» **Exercise aim**: Pull every line from the records that has the word "intros" in it.

» **Exercise material**:

Lemma wp_promote c a xs i x ys (Q : () → mem cchain → Prop) :
  chain_rep c (xs ++ (i, x) :: ys) →
  (∀ c', chain_rep c' ((i, x) :: xs ++ ys) → Q tt (Mem c' a)) →
  wp (promote (Some i)) Q (Mem c a).
Proof.
  intros Hc HQ. pose proof Hc as [_ _ Hnd _ _ Hf Hl Hd _].
  destruct (nodup_mid _ _ _ _ Hnd) as (Hy & Hx & Hxy).
  unfold promote. wp_simpl. case_bool_decide as Hfi.
  { wp_simpl. rewrite Hf, first_of_mid in Hfi by done. subst xs. by apply HQ. }
  destruct (dseg_lookup _ _ _ _ i x Hd ltac:(set_solver)) as (e & He & Hle).
  wp_simpl. apply (wp_entry_at _ _ _ e); [done|].
  destruct xs as [|[p y] xs _] using rev_ind; [by rewrite Hf in Hfi|].
  rewrite <-app_assoc in Hd, Hnd, Hc, Hl. cbn in Hd, Hnd, Hc, Hl.
  assert (e_prev e = Some p) as Hpv.
  { replace (xs ++ (p, y) :: (i, x) :: ys) with ((xs ++ [(p, y)]) ++ (i, x) :: ys) in Hd
      by by rewrite <-app_assoc.
    apply dseg_app in Hd as [_ Hd]. rewrite last_of_snoc in Hd.
    destruct Hd as (e0 & He0 & _ & Hp0 & _). rewrite He in He0. by injection He0 as <-. }
  set (zs := xs ++ (p, y) :: ys).
  assert ((xs ++ [(p, y)]) ++ ys = zs) as Ez by by rewrite <-app_assoc.
  rewrite Ez in Hxy, HQ.
  set (l' := if bool_decide (c_last c = Some i) then Some p else c_last c).
  assert (l' = last_of None ((i, x) :: zs)) as Hl'.
  { unfold l'. rewrite Hl. unfold zs. rewrite !last_of_app. cbn.
    pose proof (last_of_mid (Some p) [] i x ys Hy) as Hm. cbn in Hm.
    rewrite last_of_app; cbn. destruct ys; case_bool_decide; naive_solver. }
  assert (∀ Q' : () → mem cchain → Prop, Q' tt (Mem (set_last l' c) a) →
    wp (if bool_decide (c_last c = Some i) then mod_obj (set_last (e_prev e)) else mret tt)
      Q' (Mem c a)) as Hstep.
  { intros Q' HQ'. unfold l' in HQ'. rewrite Hpv. case_bool_decide; wp_simpl; [done|].
    by destruct c. }
  wp_simpl. apply Hstep. wp_simpl.
  eapply (wp_splice_out _ _ xs p y i x ys); [done..|].
  intros es Ha Hes. wp_simpl.
  assert (e = e ∧ es !! i = Some e) as [_ Hei].
  { split; [done|]. rewrite (proj2 Ha i); [done|]. by apply NoDup_cons in Hxy as [? _]. }
  eapply (wp_push_front _ _ zs i x e); cbn; [|by destruct xs|done..|].
  { rewrite Hf. unfold zs. by destruct xs. }
  intros es' Ha' Hes'. apply HQ.
  eapply (rep_reorder c (xs ++ (p, y) :: (i, x) :: ys)); [done| | |done..].
  - unfold zs. by solve_Permutation.
  - destruct Ha as [Hla Ha], Ha' as [Hla' Ha']. cbn in *. split; [congruence|].
    intros j Hj. rewrite Ha', Ha; [done|..];
      intros Hin; apply Hj; revert Hin; unfold zs; rewrite ?fst_app; set_solver.
Qed.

» **Answer to this task**:
  intros Hc HQ. pose proof Hc as [_ _ Hnd _ _ Hf Hl Hd _].
  { intros Q' HQ'. unfold l' in HQ'. rewrite Hpv. case_bool_decide; wp_simpl; [done|].
  intros es Ha Hes. wp_simpl.
  intros es' Ha' Hes'. apply HQ.
    intros j Hj. rewrite Ha', Ha; [done|..];
      intros Hin; apply Hj; revert Hin; unfold zs; rewrite ?fst_app; set_solver.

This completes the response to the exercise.